Like DPH on facebook to follow weekly stories and updates.
Did you know?
1867
Dayton was the third city in the State of Ohio to form a police department. It was in 1867. The first two cities - Cincinnati (1858) and Cleveland (1866) - were permitted to do so by state law because both were cities of the “first class.” Dayton and Columbus had to wait because both were cities of the “second class.”
1904
Dayton police wrote the world’s first speeding ticket. In 1904 the ticket was issued to Harry Myers on West Third Street for traveling 12 mph. Myers, a prominent Dayton broker, was driving his newly purchased Winton touring car. How the car was stopped remains open for research.

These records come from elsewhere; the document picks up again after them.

Definition form_encode (pairs : list (list Z * list Z)) : list Z :=
  join (lit "&") (map (fun kv => encode kv.1 ++ lit "=" ++ encode kv.2) pairs).

(** One pair of a form; a key on its own has an empty value. *)
Definition decode_pair (pair : list Z) : option (list Z * list Z) :=
  match split_once 61 pair with
  | Some (key, value) => let! k := decode key in let! v := decode value in Some (k, v)
  | None => let! k := decode pair in Some (k, [])
  end.

Definition form_decode (input : list Z) : option (list (list Z * list Z)) :=
  mapM decode_pair (List.filter (fun pair => negb (bool_decide (pair = []))) (split_on 38 (Router.trim_start_matches 63 input))).

Definition encoded (b : Z) : Prop := unreserved b = true \/ b = 37.

Lemma from_hex_upper b : 0 <= b < 256 -> from_hex (hex_upper (b / 16)) (hex_upper (b mod 16)) = Some b.
Proof.
  intros Hb. revert b Hb.
  assert (H : forall z, 0 <= z < Z.of_nat 256 ->
    bool_decide (from_hex (hex_upper (z / 16)) (hex_upper (z mod 16)) = Some z) = true).
  { apply (forall_below 256). by vm_compute. }
  intros b Hb. eapply bool_decide_eq_true_1, H. lia.
Qed.

Lemma hex_upper_encoded d : 0 <= d < 16 -> encoded (hex_upper d) /\ is_cont (hex_upper d) = false.
Proof.
  intros Hd. unfold encoded, unreserved, hex_upper, is_cont, in_range. destruct (Z.ltb_spec d 10); lia.
Qed.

Sources: 2014 National Public Radio series; 2004 Ohio Historical Society (posted online on 100th anniversary); Dayton Daily News (3-12-1904).
1933
The notorious bank-robbing fugitive, John Dillinger, was first arrested by police in Dayton. Dillinger had been paroled after a nine-year prison term in May 1933. He repeatedly came to Dayton over the summer to visit his girlfriend, Mary Longnaker. When Dayton police were alerted on September 22 that he was in her West First Street boarding room, they surprised the bandit, taking him in custody.
1948
The Univis Lens Company strike in 1948 on McCook Avenue was one of our nation’s most violent. The second time in Dayton history when the Ohio Governor deployed National Guard troops to our city. A Time Magazine article titled “Labor: Brass Knuckles” reported the “mob” swelled to over 7,500 and called it a “savage three-month-old strike in which heads had been bloodied.”
1987
Dayton became the first in the world to develop a state-of-the-art police computer-aided dispatch system. In 1987 Dayton was the nation’s first police department to operate keyboard data terminals in police cruisers, technology that every major police department relies on today. Dayton police instituted the world’s first fault-tolerant and high-speed law enforcement data network.
1991
Dayton became an international leader in police bicycle patrol, now a standard method of operation worldwide, and the foremost authority in training. In 1991, the International Police Mountain Bike Association was co-founded by a Dayton police sergeant. Dayton is believed to be the second in the nation to form a modern bicycle patrol unit (to Seattle PD). Dayton provided training to police officers from many major city police departments east of the Mississippi and in 34 States, Australia, Canada, Ireland, Israel, The Netherlands and United Kingdom.